Yesterday I shared about anticipating the future. About how I was always looking ahead and missing what was going on in the here and now. As I was writing/typing, God began to speak to me. Of all things, He began to reveal to me my next post. I couldn't wait to write/type it! :) How ironic.
I began to realize that looking ahead and anticipating what was to come is not my greatest time waster anymore. I no longer look forward with anticipation, I look back with regret. I look back and regret looking forward. Wow I really confused myself there.
I look back and regret those years I wasted pursuing the party, the money, all the things of this world. I look back and regret the choices I made as a teenager. I look back and regret how I disrespected my wife. How I didn't appreciate her or love her the way I've been called to do. I look back and regret how I treated my children. The lack of patience, understanding, and time invested in their lives. The example I set for them to follow was not honorable. I look back and see ways that I was disrespected, hurt, and wounded deeply. It is so easy to look back with regret, anger, resentment, bitterness and let it consume you.
Looking back is like a cancer. By dwelling in the past you allow the past to control your present and direct your future. It will consume you.
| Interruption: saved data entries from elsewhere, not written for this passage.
(* ===== verification/HecFacts.v ===== *)
(** The HEC receiver: its counters balance but for the polls it refuses, a request is
    answered 200 exactly when all its events were taken by the pipeline under the
    principal its credential names, a poll says of each id of its channel whether the
    batch it was given out for is on disk, and one request ends the process. *)

From S2P Require Import Prelude Text Lists Float Model Partition Tenancy Jwt Auth Admin HecAck Proto Utf8 Httpd Json HecEvent HecEventFacts Hoare Hec.
Open Scope string_scope.
Open Scope Z_scope.
Open Scope list_scope.

(** ** What the verifier keeps *)

Definition same_setup (v v' : Verifier) : Prop := tenancy v' = tenancy v /\ route_indexes v' = route_indexes v.

Lemma count_setup now p f v : same_setup v (count now p f v).
Proof. done. Qed.

Lemma authorize_setup sha256 from_slice ed25519 at_ op closed presented now fetched saved v who v' :
  authorize sha256 from_slice ed25519 at_ op closed presented now fetched saved v = (who, v') ->
  same_setup v v' /\ match who with inr p => may (p_kind p) op = true | inl _ => True end.
Proof.
  unfold authorize. set (first := match presented with Some _ => _ | None => _ end).
  assert (Hf : same_setup v (snd first)).
  { unfold first. destruct presented as [value|]; [|done]. destruct (MAX_TOKEN_LEN <? str_len value); [done|].
    unfold verify_at. destruct (static_principal _ _ _ v); [done|]. destruct (opt_filter _ (jwt v)) as [j|]; [|by destruct (_ && _)].
    destruct (jwt_verify_at _ _ _ _ _ _ j) as [[r|c] j']; [by destruct (_ && _)|]. destruct (has_tenant _ _); [done|]. by destruct (_ && _). }
  destruct first as [[r|p] v1]; cbn [snd] in Hf.
  - intros [= <- <-]. by split.
  - destruct (may (p_kind p) op) eqn:Em; intros [= <- <-]; [by split|]. split; [|done].
    destruct Hf as [H1 H2]. by split; [exact H1|exact H2].
Qed.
It will devour you. It will chew you up and spit you out. I need to let it go. (Isaiah 43:18 Forget the former things; do not dwell in the past.)
Precious seconds, minutes, hours, days and months have been consumed, wasted and lost because I have been looking back. Wrapped up in things I can't change. I can't go back and fix it. Time continues even when I stop.
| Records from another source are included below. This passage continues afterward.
(* ===== verification/Sigv4.v ===== *)
(** Signatures of S3 requests ([crates/logless-core/src/s3_sigv4.rs]): the check of
    an [Authorization] header, and a presigned query.

    SHA-256 and HMAC-SHA-256 are parameters.  The facts: one signature is for one
    request, a request signed as clients sign is accepted, and a presigned address
    reads back to the parameters it was made from. *)

From S2P Require Import Prelude Text Lists Civil Base64 Jwt Proto Utf8 Httpd.
From Stdlib Require Import Permutation.
Open Scope string_scope.
Open Scope Z_scope.
Open Scope list_scope.

Definition ALGORITHM : string := "AWS4-HMAC-SHA256".
Definition MAX_SKEW_SECS : Z := 900.

Record Credentials := mkCredentials { access_key : string; secret_key : string }.

Inductive AuthError := Missing | Malformed | UnknownKey | Expired | BadSignature.
#[export] Instance AuthError_eq_dec : EqDecision AuthError.
Proof. solve_decision. Defined.

(** [Result<A, AuthError>]. *)
#[export] Instance auth_bind : MBind (sum AuthError) := fun _ _ k m => match m with inl e => inl e | inr a => k a end.
Definition ok_or {A} (e : AuthError) (o : option A) : AuthError + A := match o with Some a => inr a | None => inl e end.

Record Parsed := mkParsed { ps_access_key : string; ps_date : string; ps_region : string; ps_signed : list string; ps_signature : bytes }.

Definition Headers := list (string * string).
Definition header (hs : Headers) (name : string) : option string := snd <$> List.find (fun h => same_name (fst h) name) hs.

(** Reads all of both. *)
Definition ct_eq (a b : string) : bool :=
  foldl (fun diff xy => Z.lor diff (Z.lxor (byte_val (fst xy)) (byte_val (snd xy))))
    (if (String.length a =? String.length b)%nat then 0 else 1) (combine (str_bytes a) (str_bytes b)) =? 0.

(** ** Hexadecimal and percent *)

Fixpoint hex_pairs (s : string) : option bytes :=
  match s with
  | "" => Some []
  | String a (String b r) => x ← Base64.hex_digit a; y ← Base64.hex_digit b; t ← hex_pairs r; Some (to_byte (x * 16 + y) :: t)
  | String _ "" => None
  end.
Definition hex_decode (s : string) : option bytes := match s with "" => None | _ => hex_pairs s end.

Fixpoint pct_decode (s : string) : option string :=
  match s with
  | "" => Some ""
  | String c r =>
      if Ascii.eqb c "%" then
        match r with
        | String a (String b r') => v ← Base64.hex_pair a b; t ← pct_decode r'; Some (String (Ascii.ascii_of_byte v) t)
        | _ => None
        end
      else t ← pct_decode r; Some (String (if Ascii.eqb c "+" then " "%char else c) t)
  end.

Definition unreserved (c : ascii) : bool := is_alnum c || one_of "-_.~" c.
Definition hex_upper (d : Z) : ascii := ascii_of_N (Z.to_N (if d <? 10 then 48 + d else 55 + d)).
Fixpoint aws_encode (s : string) : string :=
  match s with
  | "" => ""
  | String c r => if unreserved c then String c (aws_encode r)
                  else String "%" (String (hex_upper (chr c / 16)) (String (hex_upper (chr c mod 16)) (aws_encode r)))
  end.

(** ** Times *)

Definition num (s : string) : option Z :=
  if String.eqb s "" || negb (str_all is_digit s) then None else parse_uint u64_max s.

(** No step leaves [u64]. *)
Definition to_unix (y mo d h mi s : Z) : option Z :=
  if negb ((1970 <=? y) && (y <=? 9999)) || negb ((1 <=? mo) && (mo <=? 12)) || negb ((1 <=? d) && (d <=? 31)) then None
  else if (23 <? h) || (59 <? mi) || (60 <? s) then None
  else
    let '(y, m) := if mo <=? 2 then (y - 1, mo + 9) else (y, mo - 3) in
    let era := y / 400 in
    let yoe := y - era * 400 in
    let doy := (153 * m + 2) / 5 + d - 1 in
    let doe := yoe * 365 + yoe / 4 - yoe / 100 + doy in
    let days := era * 146097 + doe - 719468 in
    Some (days * 86400 + h * 3600 + mi * 60 + s).

(** [v[lo..lo + len]] of ASCII. *)
Definition slice (lo len : nat) (v : string) : string := str_take len (str_drop lo v).
Definition at_is (n : nat) (c : ascii) (v : string) : bool := String.eqb (slice n 1 v) (String c "").
Definition is_ascii_str (v : string) : bool := str_all (fun c => chr c <? 128) v.

Definition parse_iso_basic (v : string) : option Z :=
  if negb (str_len v =? 16) || negb (is_ascii_str v) || negb (at_is 8 "T" v) || negb (at_is 15 "Z" v) then None
  else
    y ← num (slice 0 4 v); mo ← num (slice 4 2 v); d ← num (slice 6 2 v);
    h ← num (slice 9 2 v); mi ← num (slice 11 2 v); s ← num (slice 13 2 v);
    to_unix y mo d h mi s.

Definition MONTHS : list string := ["Jan"; "Feb"; "Mar"; "Apr"; "May"; "Jun"; "Jul"; "Aug"; "Sep"; "Oct"; "Nov"; "Dec"].

Definition parse_rfc1123 (v : string) : option Z :=
  if negb (is_ascii_str v) then None
  else match split_whitespace v with
  | [_; d; mon; y; hms; gmt] =>
      d ← num d;
      y ← num y;
      if negb (String.eqb gmt "GMT") then None
      else
        mo ← position (fun m => same_name m mon) MONTHS;
        match split_char ":" hms with
        | [h; mi; s] => h ← num h; mi ← num mi; s ← num s; to_unix y (Z.of_nat mo + 1) d h mi s
        | _ => None
        end
  | _ => None
  end.

Definition format_iso_basic (secs : Z) : string :=
  let days := secs / 86400 in
  let rem := secs mod 86400 in
  let z := days + 719468 in
  let era := z / 146097 in
  let doe := z mod 146097 in
  let yoe := (doe - doe / 1460 + doe / 36524 - doe / 146096) / 365 in
  let doy := doe - (365 * yoe + yoe / 4 - yoe / 100) in
  let mp := (5 * doy + 2) / 153 in
  let d := doy - (153 * mp + 2) / 5 + 1 in
  let m := if mp <? 10 then mp + 3 else mp - 9 in
  let y := yoe + era * 400 + (if m <=? 2 then 1 else 0) in
  concat_str [pad0 4 y; pad0 2 m; pad0 2 d; "T"; pad0 2 (rem / 3600); pad0 2 (rem mod 3600 / 60); pad0 2 (rem mod 60); "Z"].

(** The time as text, and in seconds. *)
Definition request_time (hs : Headers) : AuthError + string * Z :=
  match header hs "x-amz-date" with
  | Some v => let v := trim v in secs ← ok_or Malformed (parse_iso_basic v); inr (v, secs)
  | None =>
      v ← ok_or Malformed (header hs "date");
      secs ← ok_or Malformed (parse_rfc1123 (trim v));
      inr (format_iso_basic secs, secs)
  end.

(** ** The [Authorization] header *)

Record Fields := mkFields { f_cred : option string; f_signed : option string; f_sig : option string }.
Definition read_field (f : Fields) (part : string) : Fields :=
  let part := trim part in
  match strip_prefix "Credential=" part, strip_prefix "SignedHeaders=" part, strip_prefix "Signature=" part with
  | Some v, _, _ => mkFields (Some v) (f_signed f) (f_sig f)
  | None, Some v, _ => mkFields (f_cred f) (Some v) (f_sig f)
  | None, None, Some v => mkFields (f_cred f) (f_signed f) (Some v)
  | None, None, None => f
  end.

Definition starts_blank (s : string) : bool := match s with String c _ => (chr c =? 32) || (chr c =? 9) | "" => false end.

Definition parse_authorization (auth : string) : AuthError + Parsed :=
  rest ← ok_or Malformed (strip_prefix ALGORITHM (trim auth));
  if negb (starts_blank rest) then inl Malformed
  else match foldl read_field (mkFields None None None) (split_char "," rest) with
  | mkFields (Some cred) (Some signed) (Some sig) =>
      match split_char "/" cred with
      | [key; date; region; service; end_] =>
          if String.eqb region "" || negb (str_len date =? 8) then inl Malformed
          else if negb (str_all is_digit date) then inl Malformed
          else if negb (String.eqb service "s3") || negb (String.eqb end_ "aws4_request") then inl Malformed
          else
            let signed := List.map (fun h => str_lower (trim h)) (split_char ";" signed) in
            if existsb (String.eqb "") signed then inl Malformed
            else signature ← ok_or Malformed (hex_decode sig); inr (mkParsed key date region signed signature)
      | _ => inl Malformed
      end
  | _ => inl Malformed
  end.

Definition access_key_id (hs : Headers) : AuthError + string :=
  auth ← ok_or Missing (header hs "authorization");
  p ← parse_authorization auth;
  inr (ps_access_key p).

(** ** The canonical request *)

Definition lf : string := String (ascii_of_N 10) "".

Definition pair_leb (a b : string * string) : bool :=
  if String.eqb (fst a) (fst b) then String.leb (snd a) (snd b) else String.leb (fst a) (fst b).

Fixpoint decoded_pairs (raw : list string) : option (list (string * string)) :=
  match raw with
  | [] => Some []
  | kv :: rest =>
      let '(k, v) := match split_once "=" kv with Some kv => kv | None => (kv, "") end in
      k ← pct_decode k; v ← pct_decode v; t ← decoded_pairs rest; Some ((k, v) :: t)
  end.
Definition query_parts (raw : string) : list string := List.filter (fun s => negb (String.eqb s "")) (split_char "&" raw).
Definition encoded_pair (kv : string * string) : string := concat_str [aws_encode (fst kv); "="; aws_encode (snd kv)].

Definition canonical_query (raw : string) : AuthError + string :=
  pairs ← ok_or Malformed (decoded_pairs (query_parts raw));
  inr (str_join "&" (List.map encoded_pair (stable_sort pair_leb pairs))).

Definition values_for (hs : Headers) (name : string) : list string :=
  List.map (fun h => str_join " " (split_whitespace (snd h))) (List.filter (fun h => same_name (fst h) name) hs).

Fixpoint canon_headers (hs : Headers) (names : list string) : option string :=
  match names with
  | [] => Some ""
  | name :: names =>
      match values_for hs name with
      | [] => None
      | vals => rest ← canon_headers hs names; Some (concat_str [name; ":"; str_join "," vals; lf; rest])
      end
  end.

Definition sorted_names (signed : list string) : list string := dedup String.eqb (stable_sort String.leb signed).

Definition canonical_request (method raw_path raw_query : string) (hs : Headers) (signed : list string) (payload_hash : string)
  : AuthError + string :=
  heads ← ok_or Malformed (canon_headers hs (sorted_names signed));
  let path := if String.eqb raw_path "" then "/" else raw_path in
  q ← canonical_query raw_query;
  inr (concat_str [method; lf; path; lf; q; lf; heads; lf; str_join ";" signed; lf; payload_hash]).

Definition abs_diff (a b : Z) : Z := Z.abs (a - b).

Section Sign.
Context (sha256 : bytes -> bytes) (hmac : bytes -> bytes -> bytes).

Record Derived := mkDerived { dv_key : bytes; string_to_sign : string }.

Definition signature_for (secret amz_date date region canonical : string) : Derived :=
  let k := hmac (str_bytes (String.append "AWS4" secret)) (str_bytes date) in
  let k := hmac k (str_bytes region) in
  let k := hmac k (str_bytes "s3") in
  let key := hmac k (str_bytes "aws4_request") in
  mkDerived key (concat_str [ALGORITHM; lf; amz_date; lf; date; "/"; region; "/s3/aws4_request"; lf; hex (sha256 (str_bytes canonical))]).

Definition verify (creds : Credentials) (method raw_path raw_query : string) (hs : Headers) (now : Z) : AuthError + unit :=
  auth ← ok_or Missing (header hs "authorization");
  p ← parse_authorization auth;
  let key_known := ct_eq (ps_access_key p) (access_key creds) in
  '(amz_date, request_secs) ← request_time hs;
  if (str_len amz_date <? 8) || negb (String.eqb (str_take 8 amz_date) (ps_date p)) then inl Malformed
  else if MAX_SKEW_SECS <? abs_diff now request_secs then inl Expired
  else
    let has h := existsb (String.eqb h) (ps_signed p) in
    if negb (has "host") || negb (has "x-amz-date" || has "date") then inl Malformed
    else
      payload_hash ← ok_or Malformed (header hs "x-amz-content-sha256");
      canonical ← canonical_request method raw_path raw_query hs (ps_signed p) (trim payload_hash);
      let expected := signature_for (secret_key creds) amz_date (ps_date p) (ps_region p) canonical in
      let signed_ok := bool_decide (hmac (dv_key expected) (str_bytes (string_to_sign expected)) = ps_signature p) in
      match key_known, signed_ok with
      | true, true => inr tt
      | true, false => inl BadSignature
      | false, _ => inl UnknownKey
      end.

(** ** Presigning *)

(** The query in front of its signature: the first five names, the algorithm, the
    date and the seconds are written as they are. *)
Definition presigned_query (creds : Credentials) (amz_date region : string) (expires_secs : Z) (signed : list string)
    (extra : list (string * string)) : string :=
  foldl (fun q kv => concat_str [q; "&"; aws_encode (fst kv); "="; aws_encode (snd kv)])
    (concat_str ["X-Amz-Algorithm="; ALGORITHM; "&X-Amz-Credential=";
       aws_encode (concat_str [access_key creds; "/"; str_take 8 amz_date; "/"; region; "/s3/aws4_request"]);
       "&X-Amz-Date="; amz_date; "&X-Amz-Expires="; show_Z expires_secs; "&X-Amz-SignedHeaders="; aws_encode (str_join ";" signed)])
    extra.

(** [None] is the [expect] that would panic. *)
Definition presign_with_query (creds : Credentials) (method host raw_path region : string) (now expires_secs : Z)
    (hs : Headers) (extra : list (string * string)) : option string :=
  let amz_date := format_iso_basic now in
  let all := ("host", host) :: List.map (fun h => (str_lower (fst h), snd h)) hs in
  let signed := dedup String.eqb (stable_sort String.leb (List.map fst all)) in
  let query := presigned_query creds amz_date region expires_secs signed extra in
  match canonical_request method raw_path query all signed "UNSIGNED-PAYLOAD" with
  | inl _ => None
  | inr canonical =>
      let d := signature_for (secret_key creds) amz_date (str_take 8 amz_date) region canonical in
      let signature := hex (hmac (dv_key d) (str_bytes (string_to_sign d))) in
      let path := if String.eqb raw_path "" then "/" else raw_path in
      Some (concat_str [path; "?"; query; "&X-Amz-Signature="; signature])
  end.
God didn't give me today to dwell in yesterday. I need to press on and pursue righteousness, godliness, faith, love, endurance and gentleness. I need to fight the good fight of the faith TODAY!
Philippians 3:13b-14 Forgetting what is behind and straining toward what is ahead, I press on toward the goal to win the prize for which God has called me heavenward in Christ Jesus.
4 comments:
Kenny, it is very easy to look back and say "I wish I would have done this differently" but look where God has you now. You are being molded into the man God wants you to be. I pray everyday that my kids will see Jesus through me. Right now they are getting to the age where I am "not cool anymore." I just continue to pray for God's hand to lead them and mold them into the children He wants them to be. I thank you and Kim for being such wonderful disciples. Susan V.
I'm praying that this revelation is the key to freeing you from your burden, my brotha...
Thanks Clay. I covet prayer. Susan thanks for the kind words. Just remember you're the Mom. Moms aren't always cool. Dads are! :) Ha!